- [Record excerpts]:
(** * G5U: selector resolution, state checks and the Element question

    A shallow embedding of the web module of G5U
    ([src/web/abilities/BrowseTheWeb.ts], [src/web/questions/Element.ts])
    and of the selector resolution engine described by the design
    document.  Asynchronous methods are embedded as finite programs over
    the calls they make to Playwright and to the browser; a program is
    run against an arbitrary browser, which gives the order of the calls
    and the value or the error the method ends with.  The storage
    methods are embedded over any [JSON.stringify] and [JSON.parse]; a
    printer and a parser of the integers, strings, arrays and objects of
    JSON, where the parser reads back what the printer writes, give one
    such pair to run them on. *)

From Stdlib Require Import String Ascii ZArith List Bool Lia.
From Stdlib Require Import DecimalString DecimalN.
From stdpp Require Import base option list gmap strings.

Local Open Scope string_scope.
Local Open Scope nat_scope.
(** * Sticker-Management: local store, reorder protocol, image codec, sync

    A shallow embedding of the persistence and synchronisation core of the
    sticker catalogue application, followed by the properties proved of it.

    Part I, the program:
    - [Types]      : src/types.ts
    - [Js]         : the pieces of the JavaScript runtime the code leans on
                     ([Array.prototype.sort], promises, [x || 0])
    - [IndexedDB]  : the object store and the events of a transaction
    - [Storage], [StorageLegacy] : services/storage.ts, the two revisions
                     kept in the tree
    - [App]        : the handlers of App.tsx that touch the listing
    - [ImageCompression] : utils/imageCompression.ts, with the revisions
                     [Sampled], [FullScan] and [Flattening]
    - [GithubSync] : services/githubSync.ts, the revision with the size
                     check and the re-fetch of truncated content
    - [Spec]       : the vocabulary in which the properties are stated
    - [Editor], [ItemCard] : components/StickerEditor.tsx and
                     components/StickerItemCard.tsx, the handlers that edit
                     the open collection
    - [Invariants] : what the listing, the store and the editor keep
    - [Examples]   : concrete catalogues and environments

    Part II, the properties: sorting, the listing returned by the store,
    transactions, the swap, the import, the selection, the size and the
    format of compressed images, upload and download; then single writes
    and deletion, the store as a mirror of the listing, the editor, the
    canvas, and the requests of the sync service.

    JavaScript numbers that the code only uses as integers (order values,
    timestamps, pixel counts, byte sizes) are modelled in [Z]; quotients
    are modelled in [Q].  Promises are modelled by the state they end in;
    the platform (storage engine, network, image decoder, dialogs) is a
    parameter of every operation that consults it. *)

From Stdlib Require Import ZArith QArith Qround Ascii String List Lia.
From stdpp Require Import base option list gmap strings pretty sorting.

--

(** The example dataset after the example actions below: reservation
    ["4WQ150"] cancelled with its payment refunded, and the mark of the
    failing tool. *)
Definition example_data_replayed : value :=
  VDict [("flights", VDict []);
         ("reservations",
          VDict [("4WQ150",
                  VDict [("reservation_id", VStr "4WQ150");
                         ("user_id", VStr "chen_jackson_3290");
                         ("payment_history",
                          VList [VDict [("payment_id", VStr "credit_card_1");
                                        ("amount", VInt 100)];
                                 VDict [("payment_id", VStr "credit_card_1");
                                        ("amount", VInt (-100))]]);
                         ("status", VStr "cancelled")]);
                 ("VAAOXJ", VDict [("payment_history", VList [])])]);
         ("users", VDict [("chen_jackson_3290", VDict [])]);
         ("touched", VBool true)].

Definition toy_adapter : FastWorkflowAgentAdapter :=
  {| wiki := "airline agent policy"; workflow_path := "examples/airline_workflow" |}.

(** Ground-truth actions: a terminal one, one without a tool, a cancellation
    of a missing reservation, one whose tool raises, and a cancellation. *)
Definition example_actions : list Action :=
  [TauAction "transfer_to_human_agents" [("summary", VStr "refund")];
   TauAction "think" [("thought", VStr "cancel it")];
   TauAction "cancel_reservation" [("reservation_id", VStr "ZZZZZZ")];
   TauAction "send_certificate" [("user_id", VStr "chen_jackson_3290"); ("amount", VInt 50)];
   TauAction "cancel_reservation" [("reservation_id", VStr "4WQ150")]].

* * *

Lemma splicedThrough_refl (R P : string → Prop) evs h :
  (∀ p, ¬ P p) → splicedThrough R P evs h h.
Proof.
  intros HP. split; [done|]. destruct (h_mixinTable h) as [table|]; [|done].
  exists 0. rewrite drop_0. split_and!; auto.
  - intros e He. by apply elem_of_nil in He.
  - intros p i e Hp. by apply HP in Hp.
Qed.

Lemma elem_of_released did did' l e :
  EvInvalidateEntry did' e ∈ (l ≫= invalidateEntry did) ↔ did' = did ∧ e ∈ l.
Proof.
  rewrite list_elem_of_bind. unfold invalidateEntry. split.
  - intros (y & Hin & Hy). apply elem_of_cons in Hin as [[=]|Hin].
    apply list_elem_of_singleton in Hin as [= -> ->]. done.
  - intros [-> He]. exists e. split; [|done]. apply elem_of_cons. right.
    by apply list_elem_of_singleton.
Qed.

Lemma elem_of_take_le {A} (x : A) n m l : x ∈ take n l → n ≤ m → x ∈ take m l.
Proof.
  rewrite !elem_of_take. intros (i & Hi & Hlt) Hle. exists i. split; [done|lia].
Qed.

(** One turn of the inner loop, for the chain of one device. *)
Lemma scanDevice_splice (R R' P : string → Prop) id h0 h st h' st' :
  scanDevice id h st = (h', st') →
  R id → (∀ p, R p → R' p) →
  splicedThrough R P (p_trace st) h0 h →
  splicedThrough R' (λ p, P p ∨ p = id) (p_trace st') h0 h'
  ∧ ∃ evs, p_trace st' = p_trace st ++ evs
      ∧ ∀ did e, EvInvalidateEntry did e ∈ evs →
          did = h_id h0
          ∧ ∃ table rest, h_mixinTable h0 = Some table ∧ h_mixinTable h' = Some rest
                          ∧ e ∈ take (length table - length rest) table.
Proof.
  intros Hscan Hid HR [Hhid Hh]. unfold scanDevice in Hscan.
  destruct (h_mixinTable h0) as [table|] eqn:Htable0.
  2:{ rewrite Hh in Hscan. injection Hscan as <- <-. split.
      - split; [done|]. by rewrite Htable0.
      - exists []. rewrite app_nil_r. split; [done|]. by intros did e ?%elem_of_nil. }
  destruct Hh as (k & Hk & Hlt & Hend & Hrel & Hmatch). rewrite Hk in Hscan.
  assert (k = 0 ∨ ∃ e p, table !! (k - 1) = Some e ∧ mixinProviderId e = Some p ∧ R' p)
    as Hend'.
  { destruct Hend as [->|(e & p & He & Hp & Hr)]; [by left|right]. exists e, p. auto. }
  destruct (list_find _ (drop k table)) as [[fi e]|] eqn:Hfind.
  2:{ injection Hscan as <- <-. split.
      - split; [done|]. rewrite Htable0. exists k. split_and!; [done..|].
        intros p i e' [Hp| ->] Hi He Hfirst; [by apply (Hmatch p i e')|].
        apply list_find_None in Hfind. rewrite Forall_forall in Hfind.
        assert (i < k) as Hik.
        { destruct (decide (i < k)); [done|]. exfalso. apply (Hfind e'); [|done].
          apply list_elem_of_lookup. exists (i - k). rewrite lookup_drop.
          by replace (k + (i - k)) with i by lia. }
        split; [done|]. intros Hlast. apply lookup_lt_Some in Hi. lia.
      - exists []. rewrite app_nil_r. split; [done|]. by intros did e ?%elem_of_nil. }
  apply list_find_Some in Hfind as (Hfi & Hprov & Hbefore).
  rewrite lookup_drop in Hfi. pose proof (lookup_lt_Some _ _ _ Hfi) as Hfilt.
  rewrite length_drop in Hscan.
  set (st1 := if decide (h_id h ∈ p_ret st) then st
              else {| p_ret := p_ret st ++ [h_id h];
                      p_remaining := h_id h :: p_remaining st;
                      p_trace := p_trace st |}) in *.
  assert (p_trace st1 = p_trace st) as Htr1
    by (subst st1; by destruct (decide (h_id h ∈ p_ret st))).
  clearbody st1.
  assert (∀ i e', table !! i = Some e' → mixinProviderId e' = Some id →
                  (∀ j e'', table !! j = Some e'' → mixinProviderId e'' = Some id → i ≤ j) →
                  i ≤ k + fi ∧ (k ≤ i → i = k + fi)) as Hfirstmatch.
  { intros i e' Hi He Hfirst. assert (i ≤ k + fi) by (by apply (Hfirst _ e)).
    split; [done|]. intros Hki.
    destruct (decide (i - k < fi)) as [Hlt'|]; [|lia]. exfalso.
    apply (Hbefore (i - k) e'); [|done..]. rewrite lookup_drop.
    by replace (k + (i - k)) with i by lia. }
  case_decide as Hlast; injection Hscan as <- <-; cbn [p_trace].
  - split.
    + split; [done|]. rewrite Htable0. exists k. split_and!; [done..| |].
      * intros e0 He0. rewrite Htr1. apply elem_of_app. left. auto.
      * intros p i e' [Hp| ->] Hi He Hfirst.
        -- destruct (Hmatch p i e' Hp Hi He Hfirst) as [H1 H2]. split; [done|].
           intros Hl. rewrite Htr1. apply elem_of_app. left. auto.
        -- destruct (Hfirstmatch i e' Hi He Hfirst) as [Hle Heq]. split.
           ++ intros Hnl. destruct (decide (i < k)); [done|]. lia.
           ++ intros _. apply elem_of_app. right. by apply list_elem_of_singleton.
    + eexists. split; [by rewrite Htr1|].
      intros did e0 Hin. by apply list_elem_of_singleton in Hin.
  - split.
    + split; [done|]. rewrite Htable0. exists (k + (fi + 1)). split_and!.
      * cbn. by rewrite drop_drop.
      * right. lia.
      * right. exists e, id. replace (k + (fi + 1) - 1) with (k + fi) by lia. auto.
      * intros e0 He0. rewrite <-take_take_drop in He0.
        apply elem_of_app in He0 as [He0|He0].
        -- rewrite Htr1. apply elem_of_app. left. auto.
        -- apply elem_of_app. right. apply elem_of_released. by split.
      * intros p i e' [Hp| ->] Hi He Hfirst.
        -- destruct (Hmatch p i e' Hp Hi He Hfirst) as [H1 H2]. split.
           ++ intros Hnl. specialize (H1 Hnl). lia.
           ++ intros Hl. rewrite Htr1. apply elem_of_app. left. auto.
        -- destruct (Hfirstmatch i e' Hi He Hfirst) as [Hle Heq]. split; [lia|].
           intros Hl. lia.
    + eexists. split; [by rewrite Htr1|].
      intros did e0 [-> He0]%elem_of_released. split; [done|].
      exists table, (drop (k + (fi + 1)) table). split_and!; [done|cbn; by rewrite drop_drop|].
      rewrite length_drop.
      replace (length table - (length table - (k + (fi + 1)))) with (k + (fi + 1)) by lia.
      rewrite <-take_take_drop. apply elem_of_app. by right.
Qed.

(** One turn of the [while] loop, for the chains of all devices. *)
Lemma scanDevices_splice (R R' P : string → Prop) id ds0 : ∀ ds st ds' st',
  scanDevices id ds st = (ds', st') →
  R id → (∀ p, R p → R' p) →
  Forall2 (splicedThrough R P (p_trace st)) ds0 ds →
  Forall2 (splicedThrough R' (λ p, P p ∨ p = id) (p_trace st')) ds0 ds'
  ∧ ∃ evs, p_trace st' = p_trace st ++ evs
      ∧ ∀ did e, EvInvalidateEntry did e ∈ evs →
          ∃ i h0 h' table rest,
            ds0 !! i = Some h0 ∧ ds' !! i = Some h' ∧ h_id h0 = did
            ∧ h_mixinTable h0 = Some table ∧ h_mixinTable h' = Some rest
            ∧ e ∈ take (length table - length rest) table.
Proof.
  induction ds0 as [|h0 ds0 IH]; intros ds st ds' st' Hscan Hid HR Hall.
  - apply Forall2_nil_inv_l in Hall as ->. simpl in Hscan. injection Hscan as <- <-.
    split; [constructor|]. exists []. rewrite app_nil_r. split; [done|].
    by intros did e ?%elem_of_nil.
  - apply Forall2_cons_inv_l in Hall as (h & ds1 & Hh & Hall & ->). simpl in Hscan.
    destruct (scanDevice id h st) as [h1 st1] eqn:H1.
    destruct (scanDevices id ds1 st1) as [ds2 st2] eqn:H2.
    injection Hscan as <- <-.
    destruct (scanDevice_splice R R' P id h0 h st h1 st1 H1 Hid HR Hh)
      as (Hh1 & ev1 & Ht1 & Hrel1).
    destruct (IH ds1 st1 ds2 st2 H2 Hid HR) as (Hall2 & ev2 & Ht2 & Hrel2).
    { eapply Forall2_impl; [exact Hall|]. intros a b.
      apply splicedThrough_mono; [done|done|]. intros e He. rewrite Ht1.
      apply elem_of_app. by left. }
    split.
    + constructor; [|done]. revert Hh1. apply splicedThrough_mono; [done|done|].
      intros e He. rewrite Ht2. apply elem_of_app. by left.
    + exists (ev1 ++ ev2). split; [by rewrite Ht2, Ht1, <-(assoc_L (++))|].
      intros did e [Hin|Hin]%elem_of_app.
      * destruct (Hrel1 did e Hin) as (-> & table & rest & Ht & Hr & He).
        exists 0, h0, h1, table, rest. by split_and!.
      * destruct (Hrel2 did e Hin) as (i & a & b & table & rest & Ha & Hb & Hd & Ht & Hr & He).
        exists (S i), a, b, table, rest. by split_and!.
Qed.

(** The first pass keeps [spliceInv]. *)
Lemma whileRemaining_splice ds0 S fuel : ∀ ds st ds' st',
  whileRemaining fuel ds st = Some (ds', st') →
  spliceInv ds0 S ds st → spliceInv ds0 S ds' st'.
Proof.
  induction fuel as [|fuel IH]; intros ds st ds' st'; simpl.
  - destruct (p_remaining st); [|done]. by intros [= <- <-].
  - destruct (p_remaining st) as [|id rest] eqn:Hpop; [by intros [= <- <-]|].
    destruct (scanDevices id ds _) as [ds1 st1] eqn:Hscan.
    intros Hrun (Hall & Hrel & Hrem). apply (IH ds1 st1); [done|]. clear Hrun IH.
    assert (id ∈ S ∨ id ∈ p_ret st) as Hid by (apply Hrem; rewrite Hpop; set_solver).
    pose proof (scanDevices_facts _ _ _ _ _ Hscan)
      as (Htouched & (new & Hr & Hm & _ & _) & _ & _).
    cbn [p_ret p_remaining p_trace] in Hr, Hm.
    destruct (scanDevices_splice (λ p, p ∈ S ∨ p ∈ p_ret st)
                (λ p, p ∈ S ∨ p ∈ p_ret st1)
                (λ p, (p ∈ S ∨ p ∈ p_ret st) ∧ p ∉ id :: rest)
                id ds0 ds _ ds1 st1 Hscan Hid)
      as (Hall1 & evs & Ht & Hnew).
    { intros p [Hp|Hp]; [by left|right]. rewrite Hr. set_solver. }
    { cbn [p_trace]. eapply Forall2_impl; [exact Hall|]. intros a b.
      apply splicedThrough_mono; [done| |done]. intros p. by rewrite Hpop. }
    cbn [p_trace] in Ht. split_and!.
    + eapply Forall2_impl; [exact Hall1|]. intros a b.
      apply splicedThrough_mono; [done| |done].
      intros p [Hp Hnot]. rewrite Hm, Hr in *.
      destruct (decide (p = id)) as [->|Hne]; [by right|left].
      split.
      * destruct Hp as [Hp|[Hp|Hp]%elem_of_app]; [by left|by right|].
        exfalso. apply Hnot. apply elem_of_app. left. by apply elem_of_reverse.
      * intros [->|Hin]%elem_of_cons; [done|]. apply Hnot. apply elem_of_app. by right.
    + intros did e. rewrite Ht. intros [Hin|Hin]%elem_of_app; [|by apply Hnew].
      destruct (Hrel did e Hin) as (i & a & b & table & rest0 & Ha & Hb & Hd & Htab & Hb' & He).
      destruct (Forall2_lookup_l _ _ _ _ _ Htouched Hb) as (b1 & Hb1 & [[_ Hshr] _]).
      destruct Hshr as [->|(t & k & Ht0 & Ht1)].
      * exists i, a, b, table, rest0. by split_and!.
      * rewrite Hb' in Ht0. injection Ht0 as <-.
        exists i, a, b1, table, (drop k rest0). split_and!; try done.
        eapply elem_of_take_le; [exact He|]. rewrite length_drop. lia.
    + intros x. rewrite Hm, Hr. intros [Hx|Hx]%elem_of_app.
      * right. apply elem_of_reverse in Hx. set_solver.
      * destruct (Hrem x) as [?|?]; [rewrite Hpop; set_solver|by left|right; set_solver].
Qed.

- [Your objective]: In the listing above, find the line with "(** * G5U: selector" and the line with "the calls they"; output exactly those lines and all lines between them.

- [Response to this exercise]:
(** * G5U: selector resolution, state checks and the Element question

    A shallow embedding of the web module of G5U
    ([src/web/abilities/BrowseTheWeb.ts], [src/web/questions/Element.ts])
    and of the selector resolution engine described by the design
    document.  Asynchronous methods are embedded as finite programs over
    the calls they make to Playwright and to the browser; a program is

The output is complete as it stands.